**YOUR OBJECTIVE:** Without leaving out a single line, copy the records exactly.

-- RECORDS FOR PROCESSING follows --

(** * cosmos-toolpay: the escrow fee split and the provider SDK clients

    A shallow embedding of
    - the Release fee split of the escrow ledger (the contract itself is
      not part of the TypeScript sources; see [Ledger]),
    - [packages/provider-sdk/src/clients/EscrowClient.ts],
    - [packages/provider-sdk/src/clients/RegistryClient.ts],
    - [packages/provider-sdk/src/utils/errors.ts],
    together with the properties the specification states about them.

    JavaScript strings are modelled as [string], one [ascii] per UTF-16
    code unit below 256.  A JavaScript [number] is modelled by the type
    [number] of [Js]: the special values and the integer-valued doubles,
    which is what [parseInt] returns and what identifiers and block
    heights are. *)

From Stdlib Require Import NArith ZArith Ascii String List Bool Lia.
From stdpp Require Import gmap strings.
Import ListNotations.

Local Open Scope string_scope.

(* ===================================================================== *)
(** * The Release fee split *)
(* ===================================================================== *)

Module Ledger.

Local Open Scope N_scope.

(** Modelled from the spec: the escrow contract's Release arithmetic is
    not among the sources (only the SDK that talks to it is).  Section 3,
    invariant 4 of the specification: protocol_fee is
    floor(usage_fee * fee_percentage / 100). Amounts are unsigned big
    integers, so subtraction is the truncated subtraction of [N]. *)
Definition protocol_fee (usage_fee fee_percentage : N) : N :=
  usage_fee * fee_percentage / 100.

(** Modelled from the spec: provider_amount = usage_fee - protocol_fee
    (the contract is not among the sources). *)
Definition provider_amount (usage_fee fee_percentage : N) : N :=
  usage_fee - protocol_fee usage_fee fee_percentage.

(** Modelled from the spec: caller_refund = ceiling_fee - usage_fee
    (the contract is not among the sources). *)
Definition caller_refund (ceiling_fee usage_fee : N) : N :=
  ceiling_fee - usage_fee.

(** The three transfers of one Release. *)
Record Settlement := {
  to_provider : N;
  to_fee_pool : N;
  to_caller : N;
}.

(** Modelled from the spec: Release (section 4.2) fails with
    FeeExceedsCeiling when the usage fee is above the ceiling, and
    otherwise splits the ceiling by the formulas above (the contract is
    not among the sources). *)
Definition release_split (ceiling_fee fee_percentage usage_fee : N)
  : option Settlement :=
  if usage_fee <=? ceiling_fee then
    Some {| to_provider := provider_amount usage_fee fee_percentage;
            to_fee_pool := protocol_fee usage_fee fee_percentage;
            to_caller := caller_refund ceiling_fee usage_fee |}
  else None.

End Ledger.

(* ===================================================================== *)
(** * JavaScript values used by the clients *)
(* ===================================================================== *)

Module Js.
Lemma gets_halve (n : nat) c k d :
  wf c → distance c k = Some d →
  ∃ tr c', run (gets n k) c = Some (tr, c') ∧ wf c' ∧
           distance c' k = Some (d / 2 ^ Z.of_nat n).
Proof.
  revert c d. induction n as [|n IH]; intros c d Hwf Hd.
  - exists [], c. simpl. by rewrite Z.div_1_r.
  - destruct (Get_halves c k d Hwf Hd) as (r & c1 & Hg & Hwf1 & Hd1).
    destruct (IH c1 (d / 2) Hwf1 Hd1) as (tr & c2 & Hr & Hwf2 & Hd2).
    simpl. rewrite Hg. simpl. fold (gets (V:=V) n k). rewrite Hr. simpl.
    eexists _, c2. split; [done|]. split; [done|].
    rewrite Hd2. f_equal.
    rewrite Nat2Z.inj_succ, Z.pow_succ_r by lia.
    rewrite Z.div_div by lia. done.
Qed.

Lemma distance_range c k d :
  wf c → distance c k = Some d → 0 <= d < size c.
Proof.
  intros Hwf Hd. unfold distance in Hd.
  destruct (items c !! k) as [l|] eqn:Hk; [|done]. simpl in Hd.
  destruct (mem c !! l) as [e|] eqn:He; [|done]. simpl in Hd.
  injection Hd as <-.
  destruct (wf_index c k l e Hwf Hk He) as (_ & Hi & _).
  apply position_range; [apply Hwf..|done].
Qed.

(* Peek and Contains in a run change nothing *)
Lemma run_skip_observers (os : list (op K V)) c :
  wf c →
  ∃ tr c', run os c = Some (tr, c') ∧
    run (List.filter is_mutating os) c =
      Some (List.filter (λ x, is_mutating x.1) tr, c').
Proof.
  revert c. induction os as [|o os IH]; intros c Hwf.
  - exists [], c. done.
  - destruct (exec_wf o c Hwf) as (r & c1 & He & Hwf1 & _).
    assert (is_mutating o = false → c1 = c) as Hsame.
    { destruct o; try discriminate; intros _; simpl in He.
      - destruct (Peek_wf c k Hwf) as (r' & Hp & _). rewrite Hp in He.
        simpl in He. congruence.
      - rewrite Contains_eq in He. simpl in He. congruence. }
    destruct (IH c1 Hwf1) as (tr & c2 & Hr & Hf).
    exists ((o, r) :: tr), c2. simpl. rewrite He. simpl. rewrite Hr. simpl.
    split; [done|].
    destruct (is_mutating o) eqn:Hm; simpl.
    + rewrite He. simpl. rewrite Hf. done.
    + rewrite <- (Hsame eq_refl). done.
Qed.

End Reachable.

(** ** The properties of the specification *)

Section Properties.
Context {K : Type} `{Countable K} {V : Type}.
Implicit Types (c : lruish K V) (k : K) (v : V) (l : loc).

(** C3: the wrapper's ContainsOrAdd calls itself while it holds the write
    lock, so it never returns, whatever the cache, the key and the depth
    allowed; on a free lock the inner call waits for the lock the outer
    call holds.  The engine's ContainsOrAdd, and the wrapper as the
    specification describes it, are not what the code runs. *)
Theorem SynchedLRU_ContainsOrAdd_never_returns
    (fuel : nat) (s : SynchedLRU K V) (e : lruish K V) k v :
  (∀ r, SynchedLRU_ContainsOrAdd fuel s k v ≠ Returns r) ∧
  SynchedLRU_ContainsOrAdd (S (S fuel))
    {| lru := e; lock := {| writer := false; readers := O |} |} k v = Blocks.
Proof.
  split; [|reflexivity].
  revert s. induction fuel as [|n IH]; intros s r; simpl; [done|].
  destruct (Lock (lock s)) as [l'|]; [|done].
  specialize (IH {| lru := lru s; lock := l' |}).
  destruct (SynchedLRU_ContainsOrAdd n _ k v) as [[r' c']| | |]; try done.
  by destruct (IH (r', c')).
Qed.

-- RECORDS FOR PROCESSING concluded --

**RESPONSE TO THE EXERCISE:**
(** * cosmos-toolpay: the escrow fee split and the provider SDK clients

    A shallow embedding of
    - the Release fee split of the escrow ledger (the contract itself is
      not part of the TypeScript sources; see [Ledger]),
    - [packages/provider-sdk/src/clients/EscrowClient.ts],
    - [packages/provider-sdk/src/clients/RegistryClient.ts],
    - [packages/provider-sdk/src/utils/errors.ts],
    together with the properties the specification states about them.

    JavaScript strings are modelled as [string], one [ascii] per UTF-16
    code unit below 256.  A JavaScript [number] is modelled by the type
    [number] of [Js]: the special values and the integer-valued doubles,
    which is what [parseInt] returns and what identifiers and block
    heights are. *)

From Stdlib Require Import NArith ZArith Ascii String List Bool Lia.
From stdpp Require Import gmap strings.
Import ListNotations.

Local Open Scope string_scope.

(* ===================================================================== *)
(** * The Release fee split *)
(* ===================================================================== *)

Module Ledger.

Local Open Scope N_scope.

(** Modelled from the spec: the escrow contract's Release arithmetic is
    not among the sources (only the SDK that talks to it is).  Section 3,
    invariant 4 of the specification: protocol_fee is
    floor(usage_fee * fee_percentage / 100). Amounts are unsigned big
    integers, so subtraction is the truncated subtraction of [N]. *)
Definition protocol_fee (usage_fee fee_percentage : N) : N :=
  usage_fee * fee_percentage / 100.

(** Modelled from the spec: provider_amount = usage_fee - protocol_fee
    (the contract is not among the sources). *)
Definition provider_amount (usage_fee fee_percentage : N) : N :=
  usage_fee - protocol_fee usage_fee fee_percentage.

(** Modelled from the spec: caller_refund = ceiling_fee - usage_fee
    (the contract is not among the sources). *)
Definition caller_refund (ceiling_fee usage_fee : N) : N :=
  ceiling_fee - usage_fee.

(** The three transfers of one Release. *)
Record Settlement := {
  to_provider : N;
  to_fee_pool : N;
  to_caller : N;
}.

(** Modelled from the spec: Release (section 4.2) fails with
    FeeExceedsCeiling when the usage fee is above the ceiling, and
    otherwise splits the ceiling by the formulas above (the contract is
    not among the sources). *)
Definition release_split (ceiling_fee fee_percentage usage_fee : N)
  : option Settlement :=
  if usage_fee <=? ceiling_fee then
    Some {| to_provider := provider_amount usage_fee fee_percentage;
            to_fee_pool := protocol_fee usage_fee fee_percentage;
            to_caller := caller_refund ceiling_fee usage_fee |}
  else None.

End Ledger.

(* ===================================================================== *)
(** * JavaScript values used by the clients *)
(* ===================================================================== *)

Module Js.
Lemma gets_halve (n : nat) c k d :
  wf c → distance c k = Some d →
  ∃ tr c', run (gets n k) c = Some (tr, c') ∧ wf c' ∧
           distance c' k = Some (d / 2 ^ Z.of_nat n).
Proof.
  revert c d. induction n as [|n IH]; intros c d Hwf Hd.
  - exists [], c. simpl. by rewrite Z.div_1_r.
  - destruct (Get_halves c k d Hwf Hd) as (r & c1 & Hg & Hwf1 & Hd1).
    destruct (IH c1 (d / 2) Hwf1 Hd1) as (tr & c2 & Hr & Hwf2 & Hd2).
    simpl. rewrite Hg. simpl. fold (gets (V:=V) n k). rewrite Hr. simpl.
    eexists _, c2. split; [done|]. split; [done|].
    rewrite Hd2. f_equal.
    rewrite Nat2Z.inj_succ, Z.pow_succ_r by lia.
    rewrite Z.div_div by lia. done.
Qed.

Lemma distance_range c k d :
  wf c → distance c k = Some d → 0 <= d < size c.
Proof.
  intros Hwf Hd. unfold distance in Hd.
  destruct (items c !! k) as [l|] eqn:Hk; [|done]. simpl in Hd.
  destruct (mem c !! l) as [e|] eqn:He; [|done]. simpl in Hd.
  injection Hd as <-.
  destruct (wf_index c k l e Hwf Hk He) as (_ & Hi & _).
  apply position_range; [apply Hwf..|done].
Qed.

(* Peek and Contains in a run change nothing *)
Lemma run_skip_observers (os : list (op K V)) c :
  wf c →
  ∃ tr c', run os c = Some (tr, c') ∧
    run (List.filter is_mutating os) c =
      Some (List.filter (λ x, is_mutating x.1) tr, c').
Proof.
  revert c. induction os as [|o os IH]; intros c Hwf.
  - exists [], c. done.
  - destruct (exec_wf o c Hwf) as (r & c1 & He & Hwf1 & _).
    assert (is_mutating o = false → c1 = c) as Hsame.
    { destruct o; try discriminate; intros _; simpl in He.
      - destruct (Peek_wf c k Hwf) as (r' & Hp & _). rewrite Hp in He.
        simpl in He. congruence.
      - rewrite Contains_eq in He. simpl in He. congruence. }
    destruct (IH c1 Hwf1) as (tr & c2 & Hr & Hf).
    exists ((o, r) :: tr), c2. simpl. rewrite He. simpl. rewrite Hr. simpl.
    split; [done|].
    destruct (is_mutating o) eqn:Hm; simpl.
    + rewrite He. simpl. rewrite Hf. done.
    + rewrite <- (Hsame eq_refl). done.
Qed.

End Reachable.

(** ** The properties of the specification *)

Section Properties.
Context {K : Type} `{Countable K} {V : Type}.
Implicit Types (c : lruish K V) (k : K) (v : V) (l : loc).

(** C3: the wrapper's ContainsOrAdd calls itself while it holds the write
    lock, so it never returns, whatever the cache, the key and the depth
    allowed; on a free lock the inner call waits for the lock the outer
    call holds.  The engine's ContainsOrAdd, and the wrapper as the
    specification describes it, are not what the code runs. *)
Theorem SynchedLRU_ContainsOrAdd_never_returns
    (fuel : nat) (s : SynchedLRU K V) (e : lruish K V) k v :
  (∀ r, SynchedLRU_ContainsOrAdd fuel s k v ≠ Returns r) ∧
  SynchedLRU_ContainsOrAdd (S (S fuel))
    {| lru := e; lock := {| writer := false; readers := O |} |} k v = Blocks.
Proof.
  split; [|reflexivity].
  revert s. induction fuel as [|n IH]; intros s r; simpl; [done|].
  destruct (Lock (lock s)) as [l'|]; [|done].
  specialize (IH {| lru := lru s; lock := l' |}).
  destruct (SynchedLRU_ContainsOrAdd n _ k v) as [[r' c']| | |]; try done.
  by destruct (IH (r', c')).
Qed.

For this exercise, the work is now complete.